*** Block opens ***
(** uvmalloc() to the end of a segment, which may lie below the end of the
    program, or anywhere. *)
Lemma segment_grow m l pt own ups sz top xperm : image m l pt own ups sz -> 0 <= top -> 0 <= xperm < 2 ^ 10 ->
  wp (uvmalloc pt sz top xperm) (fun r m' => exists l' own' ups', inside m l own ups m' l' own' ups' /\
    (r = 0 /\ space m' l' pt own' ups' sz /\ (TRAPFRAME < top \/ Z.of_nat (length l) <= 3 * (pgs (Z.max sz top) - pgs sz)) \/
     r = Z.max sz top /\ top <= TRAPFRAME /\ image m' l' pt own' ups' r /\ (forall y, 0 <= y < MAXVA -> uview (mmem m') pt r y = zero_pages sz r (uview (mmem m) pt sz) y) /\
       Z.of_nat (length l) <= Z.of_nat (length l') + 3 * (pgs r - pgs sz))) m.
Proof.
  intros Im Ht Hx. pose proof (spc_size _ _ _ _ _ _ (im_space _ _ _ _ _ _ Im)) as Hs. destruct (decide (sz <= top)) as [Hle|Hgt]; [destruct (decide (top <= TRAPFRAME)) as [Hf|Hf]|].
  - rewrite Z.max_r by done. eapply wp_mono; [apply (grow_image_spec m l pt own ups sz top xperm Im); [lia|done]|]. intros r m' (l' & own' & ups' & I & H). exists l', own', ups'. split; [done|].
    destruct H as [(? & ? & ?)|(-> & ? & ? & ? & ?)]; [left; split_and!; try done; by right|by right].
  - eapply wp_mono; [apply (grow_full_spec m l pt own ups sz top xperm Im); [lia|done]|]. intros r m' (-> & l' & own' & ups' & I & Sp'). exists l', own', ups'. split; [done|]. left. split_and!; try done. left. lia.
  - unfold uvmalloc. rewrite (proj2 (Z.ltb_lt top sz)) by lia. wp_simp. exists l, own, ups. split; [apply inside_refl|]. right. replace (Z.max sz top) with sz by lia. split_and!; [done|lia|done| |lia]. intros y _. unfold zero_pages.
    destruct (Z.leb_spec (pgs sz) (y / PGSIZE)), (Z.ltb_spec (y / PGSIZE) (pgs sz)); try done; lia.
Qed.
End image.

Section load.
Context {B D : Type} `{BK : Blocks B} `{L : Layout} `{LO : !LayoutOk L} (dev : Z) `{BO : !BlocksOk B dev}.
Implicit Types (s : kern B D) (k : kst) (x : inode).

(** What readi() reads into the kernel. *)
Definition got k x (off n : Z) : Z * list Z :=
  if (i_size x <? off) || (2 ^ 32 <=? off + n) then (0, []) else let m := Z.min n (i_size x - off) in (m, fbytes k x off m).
*** Block closes ***
# Task
Every entry above should be duplicated exactly.

# Response area
(** uvmalloc() to the end of a segment, which may lie below the end of the
    program, or anywhere. *)
Lemma segment_grow m l pt own ups sz top xperm : image m l pt own ups sz -> 0 <= top -> 0 <= xperm < 2 ^ 10 ->
  wp (uvmalloc pt sz top xperm) (fun r m' => exists l' own' ups', inside m l own ups m' l' own' ups' /\
    (r = 0 /\ space m' l' pt own' ups' sz /\ (TRAPFRAME < top \/ Z.of_nat (length l) <= 3 * (pgs (Z.max sz top) - pgs sz)) \/
     r = Z.max sz top /\ top <= TRAPFRAME /\ image m' l' pt own' ups' r /\ (forall y, 0 <= y < MAXVA -> uview (mmem m') pt r y = zero_pages sz r (uview (mmem m) pt sz) y) /\
       Z.of_nat (length l) <= Z.of_nat (length l') + 3 * (pgs r - pgs sz))) m.
Proof.
  intros Im Ht Hx. pose proof (spc_size _ _ _ _ _ _ (im_space _ _ _ _ _ _ Im)) as Hs. destruct (decide (sz <= top)) as [Hle|Hgt]; [destruct (decide (top <= TRAPFRAME)) as [Hf|Hf]|].
  - rewrite Z.max_r by done. eapply wp_mono; [apply (grow_image_spec m l pt own ups sz top xperm Im); [lia|done]|]. intros r m' (l' & own' & ups' & I & H). exists l', own', ups'. split; [done|].
    destruct H as [(? & ? & ?)|(-> & ? & ? & ? & ?)]; [left; split_and!; try done; by right|by right].
  - eapply wp_mono; [apply (grow_full_spec m l pt own ups sz top xperm Im); [lia|done]|]. intros r m' (-> & l' & own' & ups' & I & Sp'). exists l', own', ups'. split; [done|]. left. split_and!; try done. left. lia.
  - unfold uvmalloc. rewrite (proj2 (Z.ltb_lt top sz)) by lia. wp_simp. exists l, own, ups. split; [apply inside_refl|]. right. replace (Z.max sz top) with sz by lia. split_and!; [done|lia|done| |lia]. intros y _. unfold zero_pages.
    destruct (Z.leb_spec (pgs sz) (y / PGSIZE)), (Z.ltb_spec (y / PGSIZE) (pgs sz)); try done; lia.
Qed.
End image.

Section load.
Context {B D : Type} `{BK : Blocks B} `{L : Layout} `{LO : !LayoutOk L} (dev : Z) `{BO : !BlocksOk B dev}.
Implicit Types (s : kern B D) (k : kst) (x : inode).

(** What readi() reads into the kernel. *)
Definition got k x (off n : Z) : Z * list Z :=
  if (i_size x <? off) || (2 ^ 32 <=? off + n) then (0, []) else let m := Z.min n (i_size x - off) in (m, fbytes k x off m).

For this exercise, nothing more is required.